··· Recorded data

(** The effect route accepts every effect number from 0 up,
    although its error message asks for a positive one: a negative
    number is answered 400 and nothing is sent; any other is sent to
    the device's address as [{"seg": [{"fx": number}]}]. *)
Theorem effect_route_validates_then_forwards
  (d : pydict) (v : pyval) (n : Z) (device_id : string) (s : st W) :
  assoc "effect_id" d = Some v ->
  int v = Ok n ->
  (n < 0 ->
   set_device_effect W esp32 (PDict d) device_id s
   = (Ok (Reply (error_body "Effect ID must be positive") 400), s))
  /\ (0 <= n ->
      forall ip,
        get_device_ip (devices_data s) (PStr device_id) = Ok ip ->
        (truthy ip = false ->
         set_device_effect W esp32 (PDict d) device_id s = (Ok not_found, s))
        /\ (truthy ip = true ->
            forall r w1,
              esp32_client.set_device_state esp32 ip
                (PDict [("seg", PList [PDict [("fx", PInt n)]])]) (world s)
              = (r, w1) ->
              set_device_effect W esp32 (PDict d) device_id s
              = (Ok match r with
                    | Ok result => if is_none result then not_found else success result
                    | Raise e => ServerError e
                    end,
                 mkSt (devices_data s) w1))).
Proof.
  intros Hd Hv. destruct (lacks_present d "effect_id" v Hd) as [L I].
  unfold set_device_effect, mcatch, mbind, mlift, mret. rewrite L, I, Hv. split.
  - intros Hn. apply Z.ltb_lt in Hn. now rewrite Hn.
  - intros Hn ip Hip. apply Z.ltb_ge in Hn. rewrite Hn.
    unfold device_manager.set_device_effect, mbind, mget, mlift, mret.
    rewrite Hip. split; intros T; rewrite T; cbn [negb].
    + reflexivity.
    + intros r w1 Hr. unfold call, esp32_client.set_effect. rewrite Hr.
      destruct r as [result|e]; [destruct (is_none result)|]; reflexivity.
Qed.

Lemma string_id_hashes (device_id : string) :
  exists k, hash_key (normalize_id (PStr device_id)) = Ok k.
Proof.
  unfold normalize_id, int. destruct (int_of_str 10 device_id); simpl; eauto.
Qed.

(** The state route answers 404 only through the decorator.  The
    route's own 404 (lines 482-483) is never sent: whatever the index
    holds, either the function answers 200 with a state, the device's
    or a stand-in, or the client's [get_device_state] raised at the
    device's address and the decorator's handler for that exception
    answers: 404 for [ESP32DeviceNotFoundError], 503, 504, 502 or 500
    for the other ESP32 classes, the 500 of the last handler for
    anything else.  So the reply is 404 exactly when the client raised
    [ESP32DeviceNotFoundError]. *)
Theorem state_route_answers_404_only_for_a_raised_not_found
  (now : Z) (device_id : string) (s : st W) :
  exists g s',
    get_device_state W esp32 now device_id s = (Ok g, s')
    /\ ((exists state, g = Passed (state_reply state))
        \/ (exists ip e w1,
              get_device_ip (devices_data s) (PStr device_id) = Ok ip
              /\ truthy ip = true
              /\ esp32_client.get_device_state esp32 ip (world s) = (Raise e, w1)
              /\ g = on_exception e
              /\ s' = mkSt (devices_data s) w1))
    /\ (status_of g = 404 <->
        exists ip msg w1,
          get_device_ip (devices_data s) (PStr device_id) = Ok ip
          /\ truthy ip = true
          /\ esp32_client.get_device_state esp32 ip (world s)
             = (Raise (ESP32DeviceNotFoundError msg), w1)).
Proof.
  unfold get_device_state, handle_esp32_api_errors, mcatch, get_device_state_body.
  unfold mbind at 1. unfold mbind at 1.
  unfold device_manager.get_device_state.
  unfold mbind at 1. unfold mget at 1. unfold mbind at 1. unfold mlift at 1.
  assert (N : get_device_ip (devices_data s) (normalize_id (PStr device_id))
              = get_device_ip (devices_data s) (PStr device_id)).
  { unfold get_device_ip. now rewrite manager_facts.normalize_id_idem. }
  rewrite N.
  destruct (string_id_hashes device_id) as [k Hk].
  assert (I : exists ip, get_device_ip (devices_data s) (PStr device_id) = Ok ip).
  { unfold get_device_ip. rewrite Hk. cbn [rbind].
    destruct (klookup k (devices_data s)) as [d|]; [|eauto].
    destruct (truthy (PDict d)); eauto. }
  destruct I as [ip Hip]. rewrite Hip.
  destruct (truthy ip) eqn:T; cbn [negb].
  - unfold mbind at 1. unfold call at 1.
    destruct (esp32_client.get_device_state esp32 ip (world s)) as [[state|e] w1] eqn:C.
    + unfold mbind at 1. unfold mlift at 1. rewrite Hk.
      match goal with
      | |- context [mbind ?m ?f ?s0] =>
          assert (R : exists s1, mbind m f s0 = (Ok state, s1))
            by (unfold mbind, mmodify, mret; destruct (truthy state); eauto)
      end.
      destruct R as [s1 ->].
      assert (P : exists g s', 
                 (if is_none state
                  then mtry (s0 <- mget ;;
                             dev_meta <- mlift (lookup_dev (devices_data s0)
                                                  (normalize_id (PStr device_id))) ;;
                             mret (state_reply (minimal_state dev_meta)))%M
                         (mret not_found)
                  else mret (state_reply state)) s1 = (Ok g, s')
                 /\ exists st0, g = state_reply st0).
      { destruct (is_none state).
        - unfold mtry, mbind, mget, mlift, mret, lookup_dev. rewrite Hk. cbn [rbind].
          eauto.
        - unfold mret. eauto. }
      destruct P as (r & s' & -> & st0 & ->).
      exists (Passed (state_reply st0)), s'. split; [reflexivity|]. split; [eauto|].
      split.
      * intros H. discriminate H.
      * intros (ip' & msg & w' & E1 & _ & E2). injection E1 as <-.
        rewrite C in E2. discriminate E2.
    + exists (on_exception e), (mkSt (devices_data s) w1).
      split; [reflexivity|]. split.
      * right. exists ip, e, w1. repeat split; assumption.
      * split.
        -- intros H. destruct e; try discriminate H. exists ip, msg, w1. now repeat split.
        -- intros (ip' & msg & w' & E1 & _ & E2). injection E1 as <-.
           rewrite C in E2. injection E2 as -> _. reflexivity.
  - exists (Passed (state_reply (minimal_state
                                   (match klookup k (devices_data s) with
                                    | Some d => d
                                    | None => []
                                    end)))), s.
    split.
    + unfold mret at 1. cbn [is_none].
      unfold mtry, mbind, mget, mlift, mret, lookup_dev. rewrite Hk. reflexivity.
    + split; [eauto|]. split.
      * intros H. discriminate H.
      * intros (ip' & msg & w' & E1 & T' & _). injection E1 as <-.
        rewrite T in T'. discriminate T'.
Qed.

(** What the state route answers for a device it cannot read.
    An identifier that is not in the index gets a 200 whose state is
    made up: off, brightness 128, no colours, no address, 'offline'.
    A device in the index whose address does not answer is marked
    'offline' in the index and gets a 200 whose state is off, with the
    stored brightness (128 when none is stored), the stored colours and
    address, and status 'offline'. *)
Theorem state_route_stands_in_for_missing_devices
  (now : Z) (device_id : string) (k : key) (s : st W) :
  hash_key (normalize_id (PStr device_id)) = Ok k ->
  (klookup k (devices_data s) = None ->
   get_device_state W esp32 now device_id s
   = (Ok (Passed (state_reply
                    (PDict [("on", PBool false); ("bri", PInt 128);
                            ("device_current_color", PNone);
                            ("device_segment_colors", PList []);
                            ("device_ip", PNone); ("status", PStr "offline")]))),
      s))
  /\ (forall d w1,
        klookup k (devices_data s) = Some d ->
        truthy (dget d "device_ip") = true ->
        esp32_client.get_device_state esp32 (dget d "device_ip") (world s)
        = (Ok PNone, w1) ->
        get_device_state W esp32 now device_id s
        = (Ok (Passed (state_reply
                         (PDict [("on", PBool false);
                                 ("bri", match assoc "device_brightness" d with
                                         | Some v => v
                                         | None => PInt 128
                                         end);
                                 ("device_current_color", dget d "device_current_color");
                                 ("device_segment_colors",
                                  match assoc "device_segment_colors" d with
                                  | Some v => v
                                  | None => PList []
                                  end);
                                 ("device_ip", dget d "device_ip");
                                 ("status", PStr "offline")]))),
           mkSt (kset (devices_data s) k (dset d "status" (PStr "offline"))) w1)).
Proof.
  intros Hk.
  unfold get_device_state, handle_esp32_api_errors, mcatch, get_device_state_body.
  unfold device_manager.get_device_state, get_device_ip.
  rewrite manager_facts.normalize_id_idem.
  unfold mbind, mget, mlift, mret, mtry, lookup_dev. rewrite Hk. cbn [rbind]. split.
  - intros Hl. rewrite Hl. cbn [truthy negb is_none devices_data]. rewrite Hl.
    reflexivity.
  - intros d w1 Hl Ht Hc. rewrite Hl.
    assert (Td : truthy (PDict d) = true).
    { destruct d; [discriminate Ht | reflexivity]. }
    rewrite Td, Ht. cbn [negb]. unfold call. rewrite Hc.
    cbn [truthy mmodify is_none devices_data world]. unfold mark_offline.
    rewrite Hl. cbn [devices_data].
    rewrite manager_facts.klookup_kset_same.
    unfold state_reply, minimal_state, dget.
    rewrite !(index_facts.assoc_dset_other d _ "status") by reflexivity.
    now rewrite index_facts.assoc_dset_same.
Qed.

End Routes.

Lemma brightness_route_validates_then_forwards_fixture :
  set_device_brightness (list pyval) (recording_client (Ok reply_300))
    (PDict [("brightness", PStr " 200 ")]) "1" fixture_manager
  = (Ok (success ack), mkSt (devices_data fixture_manager) [PDict [("bri", PInt 200)]]).
Proof.
  refine (proj2 (proj2 (brightness_route_validates_then_forwards (list pyval)
                          (recording_client (Ok reply_300))
                          [("brightness", PStr " 200 ")] (PStr " 200 ") 200 "1"
                          fixture_manager eq_refl eq_refl)
                   _ (PStr "10.0.0.140") eq_refl) eq_refl (Ok ack) _ eq_refl).
  lia.
Defined.

Lemma effect_route_validates_then_forwards_fixture :
  set_device_effect (list pyval) (recording_client (Ok reply_300))
    (PDict [("effect_id", PInt 0)]) "1" fixture_manager
  = (Ok (success ack),
     mkSt (devices_data fixture_manager)
       [PDict [("seg", PList [PDict [("fx", PInt 0)]])]]).
Proof.
  refine (proj2 (proj2 (effect_route_validates_then_forwards (list pyval)
                          (recording_client (Ok reply_300))
                          [("effect_id", PInt 0)] (PInt 0) 0 "1"
                          fixture_manager eq_refl eq_refl)
                   _ (PStr "10.0.0.140") eq_refl) eq_refl (Ok ack) _ eq_refl).
  lia.
Defined.

(** A replaced client that raises [ESP32DeviceNotFoundError] for the
    fixture's device gets the decorator's 404. *)
Lemma state_route_answers_404_only_for_a_raised_not_found_fixture :
  exists g s',
    get_device_state (list pyval)
      (recording_client (Raise (ESP32DeviceNotFoundError "no such device")))
      1700000000 "1" fixture_manager
    = (Ok g, s')
    /\ status_of g = 404.
Proof.
  destruct (state_route_answers_404_only_for_a_raised_not_found (list pyval)
              (recording_client (Raise (ESP32DeviceNotFoundError "no such device")))
              1700000000 "1" fixture_manager) as (g & s' & E & _ & I).
  exists g, s'. split; [exact E|]. apply I.
  exists (PStr "10.0.0.140"), "no such device", (@nil pyval).
  split; [reflexivity|]. split; reflexivity.
Defined.

Lemma state_route_stands_in_for_missing_devices_fixture :
  fst (get_device_state nat unreachable_client 1700000000 "1" fixture_offline)
  = Ok (Passed (state_reply
                  (PDict [("on", PBool false); ("bri", PInt 128);
                          ("device_current_color", PStr "#afab2c");
                          ("device_segment_colors",
                           PList [PStr "#3dd1db"; PStr "#a52222"]);
                          ("device_ip", PStr "10.0.0.140");
                          ("status", PStr "offline")]))).
Proof.
  rewrite (proj2 (state_route_stands_in_for_missing_devices nat unreachable_client
                    1700000000 "1" (KInt 1) fixture_offline eq_refl)
             fixture_record 3%nat eq_refl eq_refl eq_refl).
  reflexivity.
Defined.

End route_facts.

(* ================================================================== *)
(** ** Validation of identifiers and addresses                         *)
(* ================================================================== *)

Module validation_facts.

Import esp32_errors address_props.
Local Open Scope list_scope.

······

**Directions for this task**: For the string "mmodify", search the preceding data and copy every line that includes it.

**Answer for this exercise**:
            by (unfold mbind, mmodify, mret; destruct (truthy state); eauto)
    cbn [truthy mmodify is_none devices_data world]. unfold mark_offline.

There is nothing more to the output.